Opining that the State Election Commissioner will be personally liable if violence takes place, the Court had further ruled, "If the Commissioner, State Election Commission takes the decision not to deploy the paramilitary forces, then he will be personally liable to ensure no violence takes place and free, fair and fearless elections take place in the municipality where paramilitary forces are not".

Subsequently, the SEC had decided to not deploy central paramilitary forces during the civic polls. The Court had been adjudicating upon a plea moved by the BJP alleging that large scale violence and rigging of votes took place during the recently conducted elections to 4 municipalities in West Bengal and accordingly sought for deployment of central forces for the upcoming elections to the remaining 108 municipalities.

Elections to four municipal corporations – Siliguri, Bidhannagar, Asansol and Chandernagore took place on February 12. Polls to these four municipal corporations were postponed at the instructions of the High Court considering the spike in COVID-19 infections a month back.

Subsequently, a Division Bench of the Supreme Court comprising Justice DY Chandrachud and Justice Surya Kant had dismissed the special leave petition filed against the decision of the Calcutta High Court which had declined to issue directions for the deployment of central forces for the upcoming elections to to the remaining 108 municipalities of West Bengal which took place on February 27.

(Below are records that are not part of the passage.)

Definition encode_gtp_mapped_ue_usage_type_ie (value : gtp_mapped_ue_usage_type_ie_t) (buf : Z) : enc Z :=
  encoded <- ret 0;;
  encoded <- put_header value.(header) buf encoded;;
  encoded <- put_bits value.(mapped_ue_usage_type) 16 buf encoded;;
  ret (encoded / CHAR_SIZE).

Definition decode_gtp_mapped_ue_usage_type_ie (m : bytes) (buf : Z) : option (Z * gtp_mapped_ue_usage_type_ie_t) :=
  run_dec (
  header <- get_header m buf;;
  mapped_ue_usage_type <- get_bits m buf 16;;
  ret (header.(hdr_len) + IE_HEADER_SIZE,
      Build_gtp_mapped_ue_usage_type_ie_t header mapped_ue_usage_type)).

Definition layout_gtp_mapped_ue_usage_type_ie (v : gtp_mapped_ue_usage_type_ie_t) : list field :=
  [FHdr v.(header); FBits v.(mapped_ue_usage_type) 16].

Definition ok_gtp_mapped_ue_usage_type_ie (v : gtp_mapped_ue_usage_type_ie_t) : Prop :=
  True.

Definition count_gtp_mapped_ue_usage_type_ie (v : gtp_mapped_ue_usage_type_ie_t) : Z := v.(header).(hdr_len) + IE_HEADER_SIZE.

Lemma layout_gtp_mapped_ue_usage_type_ie_size v : ok_gtp_mapped_ue_usage_type_ie v -> lsize (layout_gtp_mapped_ue_usage_type_ie v) = 48.
Proof. unfold ok_gtp_mapped_ue_usage_type_ie, layout_gtp_mapped_ue_usage_type_ie. solve_size. Qed.

Lemma encode_gtp_mapped_ue_usage_type_ie_emits v buf :
  ok_gtp_mapped_ue_usage_type_ie v -> emits buf 0 (layout_gtp_mapped_ue_usage_type_ie v) (encode_gtp_mapped_ue_usage_type_ie v buf) (48 / 8).
Proof. unfold ok_gtp_mapped_ue_usage_type_ie, layout_gtp_mapped_ue_usage_type_ie, encode_gtp_mapped_ue_usage_type_ie. solve_emits. Qed.

Lemma decode_gtp_mapped_ue_usage_type_ie_decodes m buf v :
  ok_gtp_mapped_ue_usage_type_ie v ->
  decodes m buf (layout_gtp_mapped_ue_usage_type_ie v) (decode_gtp_mapped_ue_usage_type_ie m buf) (count_gtp_mapped_ue_usage_type_ie v, v).
Proof. unfold ok_gtp_mapped_ue_usage_type_ie, layout_gtp_mapped_ue_usage_type_ie, decode_gtp_mapped_ue_usage_type_ie, count_gtp_mapped_ue_usage_type_ie. solve_decodes v. Qed.

#[global] Instance gtp_mapped_ue_usage_type_ie_format : WireFormat gtp_mapped_ue_usage_type_ie_t :=
  fixed_format layout_gtp_mapped_ue_usage_type_ie ok_gtp_mapped_ue_usage_type_ie count_gtp_mapped_ue_usage_type_ie encode_gtp_mapped_ue_usage_type_ie decode_gtp_mapped_ue_usage_type_ie 48 ltac:(reflexivity)
    layout_gtp_mapped_ue_usage_type_ie_size encode_gtp_mapped_ue_usage_type_ie_emits decode_gtp_mapped_ue_usage_type_ie_decodes.

End gtp_mapped_ue_usage_type_ie.

(** ** [gtp_svc_indctr_ie] *)

Module gtp_svc_indctr_ie.

Record gtp_svc_indctr_ie_t := {
  header : ie_header_t;
  svc_indctr : Z  (* uint8_t *)
}.

Definition encode_gtp_svc_indctr_ie (value : gtp_svc_indctr_ie_t) (buf : Z) : enc Z :=
  encoded <- ret 0;;
  encoded <- put_header value.(header) buf encoded;;
  encoded <- put_bits value.(svc_indctr) 8 buf encoded;;
  ret (encoded / CHAR_SIZE).
(* ===== verification/GtpIes3.v ===== *)
(** Information elements of libgtpv2c of constant size: information elements with a header, part 3 of 3.

    Each structure of gtp_ies.h is a record in a module of its own, with its
    encoder (gtp_ies_encoder.c), its decoder (gtp_ies_decoder.c), the wire
    layout both implement, and the [WireFormat] instance that proves it. *)

From Stdlib Require Import ZArith List Lia.
From S2P Require Import Prelude EncDecBits WireFormat GtpDefs.
Import ListNotations.
Open Scope Z_scope.
Open Scope wire_scope.

(** ** [gtp_trace_reference_ie] *)

Module gtp_trace_reference_ie.

Record gtp_trace_reference_ie_t := {
  header : ie_header_t;
  mcc_digit_2 : Z;  (* uint8_t :4 *)
  mcc_digit_1 : Z;  (* uint8_t :4 *)
  mnc_digit_3 : Z;  (* uint8_t :4 *)
  mcc_digit_3 : Z;  (* uint8_t :4 *)
  mnc_digit_2 : Z;  (* uint8_t :4 *)
  mnc_digit_1 : Z;  (* uint8_t :4 *)
  trace_id : Z  (* uint32_t :24 *)
}.

Definition encode_gtp_trace_reference_ie (value : gtp_trace_reference_ie_t) (buf : Z) : enc Z :=
  encoded <- ret 0;;
  encoded <- put_header value.(header) buf encoded;;
  encoded <- put_bits value.(mcc_digit_2) 4 buf encoded;;
  encoded <- put_bits value.(mcc_digit_1) 4 buf encoded;;
  encoded <- put_bits value.(mnc_digit_3) 4 buf encoded;;
  encoded <- put_bits value.(mcc_digit_3) 4 buf encoded;;
  encoded <- put_bits value.(mnc_digit_2) 4 buf encoded;;
  encoded <- put_bits value.(mnc_digit_1) 4 buf encoded;;
  encoded <- put_bits value.(trace_id) 24 buf encoded;;
  ret (encoded / CHAR_SIZE).

Definition decode_gtp_trace_reference_ie (m : bytes) (buf : Z) : option (Z * gtp_trace_reference_ie_t) :=
  run_dec (
  header <- get_header m buf;;
  mcc_digit_2 <- get_bits m buf 4;;
  mcc_digit_1 <- get_bits m buf 4;;
  mnc_digit_3 <- get_bits m buf 4;;
  mcc_digit_3 <- get_bits m buf 4;;
  mnc_digit_2 <- get_bits m buf 4;;
  mnc_digit_1 <- get_bits m buf 4;;
  trace_id <- get_bits m buf 24;;
  ret (header.(hdr_len) + IE_HEADER_SIZE,
      Build_gtp_trace_reference_ie_t header mcc_digit_2 mcc_digit_1 mnc_digit_3 mcc_digit_3
       mnc_digit_2 mnc_digit_1 trace_id)).

Definition layout_gtp_trace_reference_ie (v : gtp_trace_reference_ie_t) : list field :=
  [FHdr v.(header); FBits v.(mcc_digit_2) 4; FBits v.(mcc_digit_1) 4; FBits v.(mnc_digit_3) 4;
   FBits v.(mcc_digit_3) 4; FBits v.(mnc_digit_2) 4; FBits v.(mnc_digit_1) 4;
   FBits v.(trace_id) 24].

Definition ok_gtp_trace_reference_ie (v : gtp_trace_reference_ie_t) : Prop :=
  True.

Definition count_gtp_trace_reference_ie (v : gtp_trace_reference_ie_t) : Z := v.(header).(hdr_len) + IE_HEADER_SIZE.

Lemma layout_gtp_trace_reference_ie_size v : ok_gtp_trace_reference_ie v -> lsize (layout_gtp_trace_reference_ie v) = 80.
Proof. unfold ok_gtp_trace_reference_ie, layout_gtp_trace_reference_ie. solve_size. Qed.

The Court had earlier directed the State Election Commission to hold a joint meeting with the Chief Secretary and Home Secretary of the State as well as the Director General and Inspector General of Police within 12 hours and decide as to whether deployment of central paramilitary forces will be required for the peaceful conduct of the upcoming elections to the Bidhannagar Municipal Corporation.

Opining that the Commissioner of the State Election Commission will be held personally liable to ensure that no violence takes place, the Court had further directed, "In case, if the Commissioner, State Election Commission forms an opinion that deployment of the paramilitary forces during Bidhannagar Municipal Corporation election is not necessary, then he will be personally liable to ensure that no violence takes place and free, fearless and peaceful elections are held in Bidhannagar."

The State Election Commission had subsequently decided to not deploy central forces for the elections to the 4 municipal corporations.

It may be noted that the High Court in December 2021 had dismissed an appeal moved by the Bharathiya Janata Party (BJP) against a Single Bench order of the High Court wherein BJP's plea seeking deployment of Central Forces for the Kolkata Municipal Elections had been declined. The Kolkata Municipal Corporation Elections took place on December 19.

The Supreme Court had earlier refused to entertain such a plea by the BJP seeking deployment of Central Forces for the Kolkata Municipal Elections, by asking the party to approach the Calcutta High Court for such a relief. "We cannot take decisions with respect to the requirement of Central force. High Court will be in a better position to know the situation", the bench comprising Justices L Nagesara Rao and BR Gavai of the Supreme Court had told Senior Advocate Maninder Singh, who was appearing for the BJP.